Это не так. В определяющей мере христианское учение о духовном равенстве людей, воплощенное в законодательных гарантиях равноправия, создало гражданское общество западного типа и стало отправной точкой развития рыночных отношений, или капитализма. Именно такое равенство основных прав воплотилось в том, что экономическим субъектом стал индивидуум, а не семья. Именно в этом заключено гигантское достижение Западной Европы и се колониальных образований. В то время как в большинстве других обществ семья оставалась главной экономической единицей, а ее члены выполняли свои обязанности и получали вознаграждение в соответствии с отведенной им в семье ролью, европейское гражданское общество выдвинуло на передний план индивидуума как субъекта обязательств и обладателя прав, как агента товарообменных отношений.

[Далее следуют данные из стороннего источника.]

Lemma chars_shorter : shorter chars.
Proof.
  intros s. induction (well_founded_ltof _ String.length s) as [s _ IH]. unfold ltof in IH. intros a r.
  assert (G : forall u g, (String.length u < String.length s)%nat ->
    ('(t, r) ← chars u; Some (g t, r)) = Some (a, r) -> (String.length r < String.length s)%nat).
  { intros u g Hu H. apply chars_bind in H as [t E]. apply IH in E; lia. }
  destruct s as [|c s]; [done|]. cbn [chars]. case_match; [intros [= _ <-]; cbn; lia|]. case_match; [done|].
  case_match; [|apply (G s (String c)); cbn; lia]. destruct s as [|e s]; [done|].
  case_match; [|destruct (escape e) as [x|]; [|done]; apply (G s (String x)); cbn; lia].
  destruct s as [|c1 [|c2 [|c3 [|c4 s]]]]; try done. destruct (hex4 c1 c2 c3 c4) as [n|]; [|done]. cbn [mbind option_bind].
  assert (G0 : forall u g, (String.length u <= String.length s)%nat ->
    ('(t, r) ← chars u; Some (g t, r)) = Some (a, r) -> (String.length r < String.length
      (String c (String e (String c1 (String c2 (String c3 (String c4 s)))))))%nat) by (intros u g Hu; apply G; cbn; lia).
  clear G IH. destruct s as [|d1 [|d2 [|d3 [|d4 [|d5 [|d6 s]]]]]]; try (apply (G0 _ (fun t => utf8_of n +:+ t)); done).
  match goal with |- context [if ?b then hex4 ?a1 ?a2 ?a3 ?a4 else None] => destruct (if b then hex4 a1 a2 a3 a4 else None) as [m|] end; [case_match|].
  - apply (G0 _ (fun t => utf8_of (65536 + 1024 * (n - 55296) + (m - 56320)) +:+ t)). cbn. lia.
  - apply (G0 _ (fun t => utf8_of n +:+ t)). done.
  - apply (G0 _ (fun t => utf8_of n +:+ t)). done.
Qed.

Lemma fraction_length v s m n r : fraction v s = Some (m, n, r) -> (String.length r <= String.length s)%nat.
Proof.
  unfold fraction. destruct s as [|c s]; [by intros [= <- <- <-]|]. case_match; [|by intros [= <- <- <-]].
  pose proof (digits_length 0 v s) as Hl. destruct (digits 0 v s) as [[n' v'] r']. case_match; [done|].
  intros [= <- <- <-]. cbn in *. lia.
Qed.

Lemma exponent_length s e r : exponent s = Some (e, r) -> (String.length r <= String.length s)%nat.
Proof.
  unfold exponent. destruct s as [|c s]; [by intros [= <- <-]|]. case_match; [|by intros [= <- <-]].
  set (p := match s with String _ _ => _ | EmptyString => _ end). destruct p as [sign t] eqn:Ep.
  assert (Ht : (String.length t <= String.length s)%nat).
  { unfold p in Ep. destruct s as [|d s]; [by injection Ep as _ <-|]. repeat case_match; injection Ep as _ <-; cbn; lia. }
  pose proof (digits_length 0 0 t) as Hl. destruct (digits 0 0 t) as [[n' v'] r']. case_match; [done|].
  intros [= <- <-]. cbn in *. lia.
Qed.

Lemma unsigned_shorter : shorter unsigned.
Proof.
  intros s a r. unfold unsigned. pose proof (digits_shorter 0 0 s) as Hd. destruct (digits 0 0 s) as [[n v] t]. cbn in Hd.
  destruct (n =? 0) eqn:En; [done|]. case_match; [done|].
  destruct (fraction v t) as [[[m k] u]|] eqn:Ef; [|done]. cbn. destruct (exponent u) as [[e w]|] eqn:Ee; [|done]. cbn.
  intros [= _ <-]. apply fraction_length in Ef. apply exponent_length in Ee. apply Z.eqb_neq in En. specialize (Hd En). lia.
Qed.

Lemma number_shorter : shorter number.
Proof.
  intros [|c s] a r; [done|]. unfold number. case_match; [|apply unsigned_shorter].
  destruct (unsigned s) as [[q t]|] eqn:E; [|done]. cbn. intros [= _ <-]. apply unsigned_shorter in E. cbn. lia.
Qed.

Ltac shorten IHv IHe IHm IHs :=
  repeat match goal with
  | E : expect _ _ = Some _ |- _ => apply expect_length in E
  | E : value _ _ = Some _ |- _ => apply IHv in E
  | E : elements _ _ = Some _ |- _ => apply IHe in E
  | E : member _ _ = Some _ |- _ => apply IHm in E
  | E : members _ _ = Some _ |- _ => apply IHs in E
  | E : chars _ = Some _ |- _ => apply chars_shorter in E
  | E : word _ _ = Some _ |- _ => apply word_length in E
  | E : unsigned _ = Some _ |- _ => apply unsigned_shorter in E
  end; cbn in *; lia.

Lemma readers_shorter f :
  shorter (value f) /\ shorter (elements f) /\ shorter (member f) /\ shorter (members f).
Proof.
  induction f as [|f (IHv & IHe & IHm & IHs)]; [by split_and!; intros ???|].
  split_and!; intros s a r H; cbn in H; unfold mbind, option_bind in H.
  1: pose proof (blanks_length s); destruct (blanks s) as [|c t]; [done|].
  all: cbn in *; repeat (case_match; simplify_eq/=; try done); shorten IHv IHe IHm IHs.
Qed.

Lemma value_shorter f : shorter (value f).
Proof. apply readers_shorter. Qed.
Lemma member_shorter f : shorter (member f).
Proof. apply readers_shorter. Qed.

(** Fuel beyond the length of the text does not matter. *)
Definition steady {A} (p : nat -> string -> option (A * string)) (f : nat) : Prop :=
  forall g s, (String.length s < f)%nat -> (String.length s < g)%nat -> p f s = p g s.

Lemma readers_steady f : steady value f /\ steady elements f /\ steady member f /\ steady members f.
Proof.
  induction f as [|f (IHv & IHe & IHm & IHs)]; [by split_and!; intros ? ? ?; lia|].
  split_and!; intros [|g] s Hf Hg; try lia; cbn.
  - pose proof (blanks_length s). destruct (blanks s) as [|c t]; [done|]. cbn in *.
    destruct (is_char 123 c).
    { destruct (expect 125 t); [done|]. rewrite (IHm g) by lia. destruct (member g t) as [[m r]|] eqn:E; [|done]. cbn.
      apply member_shorter in E. by rewrite (IHs g) by lia. }
    destruct (is_char 91 c); [|done].
    destruct (expect 93 t); [done|]. rewrite (IHv g) by lia. destruct (value g t) as [[v r]|] eqn:E; [|done]. cbn.
    apply value_shorter in E. by rewrite (IHe g) by lia.
  - destruct (expect 93 s); [done|]. destruct (expect 44 s) as [r|] eqn:E; [|done]. cbn. apply expect_length in E.
    rewrite (IHv g) by lia. destruct (value g r) as [[v t]|] eqn:E'; [|done]. cbn. apply value_shorter in E'. by rewrite (IHe g) by lia.
  - destruct (expect 34 s) as [r|] eqn:E; [|done]. cbn. apply expect_length in E.
    destruct (chars r) as [[k t]|] eqn:Ek; [|done]. cbn. apply chars_shorter in Ek.
    destruct (expect 58 t) as [u|] eqn:Eu; [|done]. cbn. apply expect_length in Eu. by rewrite (IHv g) by lia.
  - destruct (expect 125 s); [done|]. destruct (expect 44 s) as [r|] eqn:E; [|done]. cbn. apply expect_length in E.
    rewrite (IHm g) by lia. destruct (member g r) as [[v t]|] eqn:E'; [|done]. cbn. apply member_shorter in E'. by rewrite (IHs g) by lia.
Qed.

Именно нравственная трансформация послужила толчком к возникновению в Европе невиданного ранее типа общества, которое через индивидуальные отношения обмена достигло небывалых масштабов и небывалой комплексности.
Мы склонны на свой страх и риск игнорировать или недооценивать важность нравственных и культурных факторов исторического развития. В последнее время в западной научной мысли распространяется разновидность экономического детерминизма, дающая марксизму шанс на воскрешение. Отголоски марксизма явственно звучат в том сценарии развития отношений между рынком и государством, который я называю “торжеством капитализма”. Часто утверждается, что развитие рыночных отношений способно породить нравственные принципы, необходимые для установления гражданских [с.203] и политических свобод. Однако такое предположение исходит из определенного понимания личной выгоды и самоуважения, из стимулов, побуждающих индивидуума признавать притязания на взаимность. Но если хозяйствующим субъектом является семья, а не индивид, экономические стимулы уже не имеют того же нравственного содержания. Они не делают акцента ни на равном общественном положении людей, ни на правах и обязанностях, являющихся следствием их духовного равенства. Таким образом, способность рыночных отношений совершенствовать нравы, что необходимо для создания прочного фундамента законности в виде человеческих убеждений и привычек, может быть реализована только в том случае, если хозяйствующим субъектом выступает именно индивидуум, а не семья.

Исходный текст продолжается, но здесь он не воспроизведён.